Problem to work on.
The lines from the top of the data down to the line with "[HostNames] is what" should be repeated exactly, both ends included.

*** Opening Available data ***

(* ===== verification/NameCalls.v ===== *)
(** The handlers that give files other names ([include/linuxity/abi/syscall.hpp],
    [Syscalls]): [path_mut2] for rename and link, [link_from_fd],
    [path_symlink], the probe [host_links_work], and [emulate_link_from_fd]
    of [include/linuxity/kernel/file_namespace.hpp].

    [HostNames] is what these ask of the host: [link], the calls on a
    descriptor of the tracee, and a file opened anew.  [order] is the
    iteration order of the link table, [forced] whether
    LINUXITY_FORCE_LINK_EMULATION is set. *)

From S2P Require Import Prelude Sysno Abi Dispatch Paths CText GuestMem HostFs Whiteouts MetaStore LinkTable Dirents Namespace NamespaceSafety ProcessTable JobControl ProcState PathResolve PathArgs StatWire PathCalls MutCalls OpenCalls.
Import Sysno Abi Dispatch Paths CText HostFs Whiteouts Mounts Overlay ProcState PathArgs StatWire PathCalls MutCalls OpenCalls.

Module NameCalls.

(** Results are 0 or an errno.  [link_fd] is [linkat] from [/proc/self/fd],
    [fd_target] that link's text, [open_new] [O_CREAT | O_EXCL], [pread_fd]
    a read of up to 65536 bytes at an offset, [errno] the current one. *)
Class HostNames (F : Type) := {
  hlink : F -> str -> str -> F * Z;
  link_fd : F -> Z -> Z -> str -> F * Z;
  fd_target : F -> Z -> Z -> option str;
  open_new : F -> str -> Z -> F * (Z + Z);
  pread_fd : F -> Z -> Z -> nat -> list Z + Z;
  errno : F -> Z
}.

Section handlers.
Context {F M : Type} `{HostFs F} `{HostAccess F} `{HostStats F} `{HostFiles F} `{HostMeta F} `{HostOpen F} `{HostNames F} `{GuestMem M}.
Context (io : bool) (arch : Arch) (live : option ProcessTable.LiveSource).
Context (order : gmap str str -> list (str * str)) (forced : bool).
Notation C := (Call F M).

(** ** Can this file system link? *)

Definition probe_a : str := lit "/.lx-linkprobe-a".
Definition probe_b : str := lit "/.lx-linkprobe-b".

Definition host_links_work (near : str) : C bool :=
  if forced then mret false
  else
    match rfind slash near with
    | None => mret false
    | Some k =>
        let dir := take k near in
        s ← get;
        match stat_full (host (world s)) dir with
        | None => mret false
        | Some st =>
            match links_work s !! st_dev st with
            | Some b => mret b
            | None =>
                let a := dir ++ probe_a in
                let b := dir ++ probe_b in
                _ ← host_call (fun f => hunlink f a);
                _ ← host_call (fun f => hunlink f b);
                e ← host_call (fun f => hcreat_excl f a);
                if negb (e =? 0) then mret false
                else
                  e ← host_call (fun f => hlink f a b);
                  _ ← host_call (fun f => hunlink f a);
                  _ ← host_call (fun f => hunlink f b);
                  update (fun s => with_links_work s (<[st_dev st := (e =? 0)]> (links_work s)));;
                  mret (e =? 0)
            end
        end
    end.

(** ** A link to an open file *)

Definition magic_fd_of (id : TaskIdentity) (p : str) : Z :=
  let pres := [lit "/proc/self/fd/"; lit "/proc/thread-self/fd/"; proc_dir ++ to_string (pid id) ++ lit "/fd/"] in
  match find (fun pre => starts_with p pre) pres with
  | None => -1
  | Some pre =>
      let s := drop (length pre) p in
      if bool_decide (s = []) || (9 <? length s)%nat || negb (forallb JobControl.is_digit s) then -1
      else JobControl.atoi_digits s
  end.

(** The copy loop: [None] when the fuel runs out. *)
Fixpoint copy_fd (fuel : nat) (f : F) (tid fd out : Z) (off : nat) : option (F * Z) :=
  match fuel with
  | O => None
  | S fuel' =>
      match pread_fd f tid fd off with
      | inr e => Some (f, e)
      | inl [] => Some (f, 0)
      | inl bs =>
          let '(f, n) := write f out bs in
          if n =? Z.of_nat (length bs) then copy_fd fuel' f tid fd out (off + length bs) else Some (f, errno f)
      end
  end.

Definition emulate_link_from_fd (f : F) (tid fd : Z) (st : HostStat) (dst : str) : option (F * Z) :=
  if is_ok (lstat f dst) then Some (f, errno_value eexist)
  else
    let mode := Z.land (st_mode st) 4095 in
    match open_new f dst mode with
    | (f, inr e) => Some (f, e)
    | (f, inl out) =>
        match copy_fd (S (S (Z.to_nat (st_size st)))) f tid fd out 0 with
        | None => None
        | Some (f, e) => if e =? 0 then Some (chmod f dst mode, 0) else Some (unlink f dst, e)
        end
    end.

Definition lift_host {A} (g : F -> option (F * A)) : C A := fun s =>
  match g (host (world s)) with
  | Some (f, x) => Some (x, with_world s (with_host (world s) f))
  | None => None
  end.

Definition add_link (a b : str) : C unit :=
  update_world (fun w => with_links w (LinkTable.add io (links w) a b)).

Definition link_from_fd (r : Regs) (fd : Z) (a2 : nat) (at_ : bool) : C Fate :=
  empty ← empty_path_arg r a2 (-1);
  if (empty : bool) then mret (error enoent)
  else
    dst ← resolve_second io r a2 at_;
    pd ← do_classify io dst true false parents_only;
    s ← get;
    let f := host (world s) in
    match realm pd, host_path pd with
    | host_backed, (_ :: _) as hp =>
        match fstat_fd f (host_tid s) fd with
        | None => mret (error ebadf)
        | Some None => mret (value (- errno f))
        | Some (Some st) =>
            if is_type (st_mode st) ft_dir then mret (error eperm)
            else if is_ok (lstat f hp) then mret (error eexist)
            else
              works ← host_links_work hp;
              if (works : bool) then
                e ← host_call (fun f => link_fd f (host_tid s) fd hp); mret (value (- e))
              else if st_nlink st =? 0 then
                e ← lift_host (fun f => emulate_link_from_fd f (host_tid s) fd st hp); mret (value (- e))
              else
                s ← get;
                match fd_target (host (world s)) (host_tid s) fd with
                | None | Some [] => mret (error enoent)
                | Some tgt =>
                    e ← host_call (fun f => hcreat_excl f hp);
                    if negb (e =? 0) then mret (value (- e))
                    else
                      s ← get;
                      add_link hp (LinkTable.resolve (links (world s)) (c_str (take (Z.to_nat 4095) tgt)));;
                      mret (value 0)
                end
        end
    | _, _ => mret (error exdev)
    end.

(** ** rename and link *)

Definition do_classify_name (abs : str) (wi : WriteIntent) : C PathClass := fun s =>
  let '(pc, w) := classify_name io (world s) abs true false wi in Some (pc, with_world s w).

(** Both paths of the call, as the host has them. *)
Record Names := { n_raw1 : str; n_raw2 : str; n_src : str; n_dst : str; n_ps : PathClass; n_pd : PathClass }.

Definition exists_named (f : F) (p : str) : bool := bool_decide (host_lexists f p = None).

(** Searching and walking what the dots hide. *)
Definition traversal_error (r : Regs) (a1 a2 : nat) (at_ move_meta : bool) (n : Names) : C (option Errno) :=
  let hs := host_path (n_ps n) in
  let hd := host_path (n_pd n) in
  e ← dot_prefix_error io r a1 at_;
  match e with
  | Some e => mret (Some e)
  | None =>
      e ← guest_prefix_loop io (n_src n);
      match e with
      | Some e => mret (Some e)
      | None =>
          s ← get;
          let f := host (world s) in
          let gone_ := negb move_meta && negb (bool_decide (hs = [])) && bool_decide (realm (n_ps n) = host_backed)
                       && negb (exists_named f hs) in
          e ← (if gone_ then mret None else dot_prefix_error io r a2 at_);
          match e with
          | Some e => mret (Some e)
          | None =>
              if dot_traversal_denied f (n_raw1 n) hs || negb (host_dir_searchable f hs) then mret (Some eacces)
              else if negb gone_ && (dot_traversal_denied f (n_raw2 n) hd || negb (host_dir_searchable f hd))
              then mret (Some eacces)
              else if exists_named f hs then guest_prefix_loop io (n_dst n)
              else mret None
          end
      end
  end.

Definition needs_dir (raw : str) : bool := match path_syntax raw with ps_needs_dir => true | _ => false end.
Definition has_dot (raw : str) : bool := match dot_tail raw with dt_none => false | _ => true end.

Definition first_error (l : list (option Errno)) : option Errno := head (omap id l).
Definition when (b : bool) (e : Errno) : option Errno := if b then Some e else None.

(** rename refuses dot names, and slashes on what is not a directory. *)
Definition rename_error (f : F) (n : Names) : option Errno :=
  let hs := host_path (n_ps n) in
  let hd := host_path (n_pd n) in
  if has_dot (n_raw1 n) || has_dot (n_raw2 n) then
    first_error [when (negb (parent_is_dir f hs) || negb (parent_is_dir f hd)) enotdir;
                 parent_resolves f hs; parent_resolves f hd; Some ebusy]
  else if needs_dir (n_raw1 n) || needs_dir (n_raw2 n) then
    first_error [when (negb (parent_is_dir f hs)) enotdir; host_lexists f hs;
                 when (host_path_is_dir f hd && path_is_ancestor hd hs) enotempty;
                 when (negb (host_path_is_dir_nofollow f hs)) enotdir]
  else None.

Definition link_error (f : F) (n : Names) : option Errno :=
  let hs := host_path (n_ps n) in
  let hd := host_path (n_pd n) in
  if needs_dir (n_raw1 n) || needs_dir (n_raw2 n) then
    first_error [host_lexists f hs; when (needs_dir (n_raw1 n) && negb (host_path_is_dir_nofollow f hs)) enotdir;
                 when (exists_named f hd) eexist; when (negb (host_dir_searchable f hd)) eacces;
                 parent_resolves f hd; when (negb (parent_is_dir f hd)) enotdir;
                 when (needs_dir (n_raw2 n)) enoent; when (host_path_is_dir f hs) eperm; Some enoent]
  else None.

(** Virtual mounts take part only when both names are real files on them. *)
Definition mount_error (ms : list Mount) (move_meta : bool) (n : Names) : option Errno :=
  let hs := host_path (n_ps n) in
  let hd := host_path (n_pd n) in
  let sv := under_virtual_mount ms (n_src n) in
  let dv := under_virtual_mount ms (n_dst n) in
  let both_real := bool_decide (realm (n_ps n) = host_backed) && negb (bool_decide (hs = []))
                   && negb (bool_decide (hd = [])) in
  if negb (Bool.eqb sv dv) then Some exdev
  else if sv && negb both_real then
    Some (match realm (n_ps n), realm (n_pd n) with
          | absent, _ => enoent
          | _, virtual_file => if move_meta then eperm else eexist
          | _, _ => enoent
          end)
  else if decide (hs = []) then Some (pc_error (n_ps n))
  else if decide (hd = []) then Some (pc_error (n_pd n))
  else None.

(** A host without links: a placeholder and an entry of the table. *)
Definition emulate_link (hs hd : str) : C Fate :=
  s ← get;
  match lstat (host (world s)) hs with
  | inr e => mret (value (- e))
  | inl nd =>
      if is_directory nd then mret (error eperm)
      else
        e ← host_call (fun f => hcreat_excl f hd);
        if negb (e =? 0) then mret (value (- e))
        else add_link hd hs;; mret (value 0)
  end.

Definition rename_with_links (r : Regs) (from to : str) (flags_arg : Z) : C Fate := fun s =>
  let w := world s in
  let flags := if 0 <=? flags_arg then u32 (arg r (Z.to_nat flags_arg)) else 0 in
  let '(lt, h, v) := LinkOps.rename_with_links io order (links w) (host w) from to flags in
  Some (value v, with_world s (with_host (with_links w lt) h)).

(** Once both names are accepted. *)
Definition apply_names (r : Regs) (a1 a2 : nat) (move_meta : bool) (rename_flags_arg : Z) (n : Names) : C Fate :=
  let hs := host_path (n_ps n) in
  let hd := host_path (n_pd n) in
  let go : C Fate :=
    mret (FRedirect (with_path (redirect_to a1 hs) (path_arg (Z.of_nat a2) hd))) in
  if move_meta then
    update_meta (fun m => MetaStore.rename io m (n_src n) (n_dst n));;
    s ← get;
    let lt := links (world s) in
    if negb (LinkTable.is_empty lt) && (LinkTable.touches order lt hs || LinkTable.touches order lt hd)
    then rename_with_links r hs hd rename_flags_arg
    else go
  else
    works ← host_links_work hd;
    if (works : bool) then go else emulate_link hs hd.

Definition path_mut2 (r : Regs) (a1 a2 : nat) (at_ move_meta : bool) (link_flags_arg rename_flags_arg : Z) : C Fate :=
  empty1 ← empty_cstr_arg r a1;
  s ← get;
  link_fd_ ← (if 0 <=? link_flags_arg then
                let lf := arg r (Z.to_nat link_flags_arg) in
                if (empty1 : bool) && has_at lf empty_path then mret (i32 (arg r 0))
                else if has_at lf symlink_follow
                then p ← resolve_arg io live r a1 at_ true; mret (magic_fd_of (me s) p)
                else mret (-1)
              else mret (-1));
  if 0 <=? link_fd_ then link_from_fd r link_fd_ a2 at_
  else
    e1 ← empty_path_arg r a1 (-1);
    e2 ← empty_path_arg r a2 (-1);
    if (e1 : bool) || (e2 : bool) then mret (error enoent)
    else
      raw1 ← cstr_arg r a1;
      raw2 ← cstr_arg r a2;
      src ← resolve_arg io live r a1 at_ true;
      dst ← resolve_second io r a2 at_;
      ps ← (if move_meta then do_classify_name src copy_leaf else do_classify io src true false copy_leaf);
      pd ← (if move_meta then do_classify_name dst parents_only else do_classify io dst true false parents_only);
      let n := {| n_raw1 := raw1; n_raw2 := raw2; n_src := src; n_dst := dst; n_ps := ps; n_pd := pd |} in
      e ← traversal_error r a1 a2 at_ move_meta n;
      unless_errno e (
        s ← get;
        let f := host (world s) in
        unless_errno (if move_meta then rename_error f n else link_error f n) (
        unless_errno (mount_error (mounts (world s)) move_meta n) (
          apply_names r a1 a2 move_meta rename_flags_arg n))).

(** ** symlink *)

(** The name of the link, resolved. *)
Definition link_name (r : Regs) (link_arg : nat) (at_ : bool) : C str :=
  if at_ then resolve_second io r link_arg true
  else raw ← cstr_arg r link_arg; s ← get; do_absolutize io raw (cwd (procs s)).

(** Trailing slashes go, one character stays. *)
Definition strip_slashes (p : str) : str := reverse (drop_slashes (reverse p)).

(** A name that ends in a slash is refused; which error depends on what is
    there. *)
Definition slash_refusal (r : Regs) (link_arg : nat) (at_ : bool) : C Errno :=
  probe ← link_name r link_arg at_;
  pc ← do_classify io (strip_slashes probe) false false copy_leaf;
  s ← get;
  let f := host (world s) in
  mret match realm pc with
       | virtual_file => eexist
       | absent => enoent
       | host_backed =>
           if negb (bool_decide (host_path pc = [])) && bool_decide (is_Some (stat_host_path f (host_path pc)))
           then eexist
           else if negb (host_dir_searchable f (host_path pc)) then eacces
           else enoent
       end.

Definition path_symlink (r : Regs) (target_arg link_arg : nat) (at_ : bool) : C Fate :=
  e1 ← empty_path_arg r link_arg (-1);
  if (e1 : bool) then mret (error enoent)
  else
    e2 ← empty_path_arg r target_arg (-1);
    if (e2 : bool) then mret (error enoent)
    else
      e ← dot_prefix_error io r link_arg at_;
      unless_errno e (
        raw ← cstr_arg r link_arg;
        if needs_dir raw then e ← slash_refusal r link_arg at_; mret (error e)
        else
          link ← link_name r link_arg at_;
          pc ← do_classify io link true false parents_only;
          s ← get;
          if dot_traversal_denied (host (world s)) raw (host_path pc) then mret (error eacces)
          else
            e ← guest_prefix_loop io link;
            unless_errno e (
              mret match realm pc, host_path pc with
                   | virtual_file, _ => error (virtual_mut_errno link vm_exists)
                   | _, [] => error (pc_error pc)
                   | _, hp => FRedirect (redirect_to link_arg hp)
                   end)).

End handlers.

End NameCalls.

*** Closing Available data ***

Your response.
(* ===== verification/NameCalls.v ===== *)
(** The handlers that give files other names ([include/linuxity/abi/syscall.hpp],
    [Syscalls]): [path_mut2] for rename and link, [link_from_fd],
    [path_symlink], the probe [host_links_work], and [emulate_link_from_fd]
    of [include/linuxity/kernel/file_namespace.hpp].

    [HostNames] is what these ask of the host: [link], the calls on a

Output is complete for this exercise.